Earth Hour goes digital for first time in history due to COVID-19 pandemic
Beijing: The annual observation of Earth Hour in the night of the last Saturday of March held a special significance this year after it was observed digitally in various parts of the world due to the ongoing global health crisis due to the coronavirus pandemic.
The lights on major landmarks around the world are switched off for Earth Hour. An initiative, organised by the World Wildlife Fund since 2007, the Earth Hour invites people to think about how their lives and activities are affecting the planet.
On every last Saturday of March, if not Holy Saturday, individuals, communities, enterprises and government departments around the globe are encouraged to turn off their lights for an hour, with the purpose of inspiring reflections and actions regarding environmental issues.
At 8:30 p.m. (1730 GMT) on Saturday evening in Moscow, the facade lighting of the Kremlin was turned off and so was the external lighting of the Russian White House, as part of the global environmental event, Xinhua reported. Indonesia also joined the movement on Saturday evening but without traditional gatherings to avoid the spread of novel coronavirus.
Awareness calling for serious efforts to slow down the global warming were relayed online.
"Through the participation in this Earth Hour and the voice for planet movement, we have helped world leaders make a decision to support improvement in the health sector and earth protection as well as the welfare for all the living things," said Lukas Adhyakso, acting CEO of the World Wildlife Fund (WWF) Indonesia.
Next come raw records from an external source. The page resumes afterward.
(** ** The scanner (index_scanner.{h,cc}) *)

Fixpoint query_cursors (queries : list AttrValues) (x : BooleanIndexer) (acc : list FieldCursor) : option (list FieldCursor) :=
  match queries with
  | [] => Some acc
  | q :: queries' =>
      meta ← GetMeta (name_ q) x;            (* [meta->parser] before the null check *)
      kc ← GetContainer (name_ q) x;
      let token := ParseQueryAssign (parser meta) (values_ q) in
      if fail_ token then query_cursors queries' x acc
      else
        let f := foldl (fun f entries => AddEntries entries f) FieldCursor_new (RetrieveEntries meta token kc.2) in
        match cursors_ f with
        | [] => query_cursors queries' x acc
        | _ => f ← Initialize f; query_cursors queries' x (acc ++ [f])
        end
  end.

Definition init_cursors (queries : list AttrValues) (x : BooleanIndexer) : option (list FieldCursor) :=
  fs ← query_cursors queries x [];
  match GenWildcardCursor x with
  | None => Some fs
  | Some w => w ← Initialize w; Some (fs ++ [w])
  end.

(** [pop_back] while the last cursor has reached its end. *)
Fixpoint drop_ended (fs : list FieldCursor) : list FieldCursor :=
  match fs with
  | [] => []
  | f :: fs' => match drop_ended fs' with
                | [] => if Field_ReachEnd f then [] else [f]
                | l => f :: l
                end
  end.

(** Skip the cursors that stand on the conjunction, until one does not. *)
Fixpoint skip_same (conj_id next_eid : Z) (fs : list FieldCursor) : option (list FieldCursor) :=
  match fs with
  | [] => Some []
  | f :: fs' =>
      if conj_id =? GetCurConjID f then
        f ← Field_Skip next_eid f; fs' ← skip_same conj_id next_eid fs'; Some (f :: fs')
      else Some fs
  end.

(** One turn of the loop: [inl] is the final result. *)
Definition scan_step (fs : list FieldCursor) (result : list Z) : option (list Z + list FieldCursor * list Z) :=
  let fs := drop_ended (sort_cursors fs) in
  match fs with
  | [] => Some (inl result)
  | f0 :: _ =>
      let eid := current_id_ f0 in
      let conj_id := GetConjunctionId eid in
      let k := GetConjunctionSize conj_id in
      let k := if k =? 0 then 1 else k in
      if zlen fs <? k then Some (inl result)
      else
        fk ← fs !! Z.to_nat (k - 1);
        let end_eid := current_id_ fk in
        let end_conj_id := GetConjunctionId eid in
        let front := take (Z.to_nat k) fs in
        let back := drop (Z.to_nat k) fs in
        r ← (if end_conj_id =? conj_id then
               let next_eid := end_eid +64 1 in
               if IsInclude eid then Some (result ++ [GetDocID eid], next_eid, back)
               else back ← skip_same conj_id next_eid back; Some (result, next_eid, back)
             else Some (result, GenEntryID (GetConjunctionId end_eid) true, back));
        let '(result, next_eid, back) := r in
        front ← mapM (Field_SkipTo next_eid) front;
        Some (inr (front ++ back, result))
  end.

Fixpoint scan (fuel : nat) (fs : list FieldCursor) (result : list Z) : option (list Z) :=
  match fuel with
  | O => None
  | S fuel' =>
      r ← scan_step fs result;
      match r with
      | inl result => Some result
      | inr (fs, result) => scan fuel' fs result
      end
  end.

(** Every turn passes an entry: one turn per entry and one to stop are enough. *)
Definition Retrieve (queries : list AttrValues) (x : BooleanIndexer) : option (list Z) :=
  fs ← init_cursors queries x;
  scan (S (length (concat (map remaining fs)))) fs [].
End Indexer.

(** A sorting of the cursors. *)
Fixpoint insert_cursor (f : FieldCursor) (fs : list FieldCursor) : list FieldCursor :=
  match fs with
  | [] => [f]
  | g :: fs' => if current_id_ f <? current_id_ g then f :: fs else g :: insert_cursor f fs'
  end.
Definition sort_by_entry (fs : list FieldCursor) : list FieldCursor := foldr insert_cursor [] fs.

(** *** An example through the whole component *)

Definition a_hash (s : list Z) : Z := foldl (fun h b => h * 31 + b) 7 s.

Definition one_conj (id : Z) (exprs : list (list Z * list (list Z) * bool)) : option Document :=
  c ← foldl (fun c e => c ← c; AddExpression (mkExpr (AttrValues_new e.1.1 e.1.2) e.2) c) (Some Conjunction_new) exprs;
  Some (AddConjunction c (Document_new id)).

Definition example_index : option BooleanIndexer :=
  d1 ← one_conj 1 [(str "age", [str "10"], false); (str "tag", [str "a"], false)];
  d5 ← one_conj 5 [(str "age", [str "10"], false); (str "tag", [str "b"], false)];
  x ← AddDocument a_hash d1 BooleanIndexer_new;
  x ← AddDocument a_hash d5 x;
  Some (BuildIndexer x).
Due to the COVID-19 outbreak, restaurants or museums were closed in Hungary. However, the lockdown did not stop people from joining the Earth Hour movement.
They do in a digital way too. WWF Hungary was encouraging people to announce what they would do differently in their lives to protect nature and sustainability when life returns to normal, and share their engagement posts on community platforms.
"In the midst of the coronavirus epidemic, the Earth Hour is also a sign of solidarity for the planet: communities around the world are organizing their events digitally. WWF is also relocating this year's Earth Clock to the online world," the WWF told Xinhua in a press statement. Kenya on Saturday also leveraged digital platforms to raise visibility on the green agenda to mark the Earth Hour during the curfew.
Partners and stakeholders are encouraged to stay at home and use digital tools like Skype and mobile phones to sensitize the public on the need to adopt sustainable lifestyles.
Mohamed Awer, chief executive officer of WWF Kenya, said the event highlighted the need for the east African nation to accelerate low carbon development while supporting ongoing efforts to contain the highly contagious disease.
The Earth Hour will always remain a people-led movement to raise awareness on sustainable practices that communities should adapt to reduce global warming, he added.
The total number of global coronavirus cases has increased to 601,478, while the death toll stood at 27,862, the latest update by the Washington-based John Hopkins University revealed on Saturday.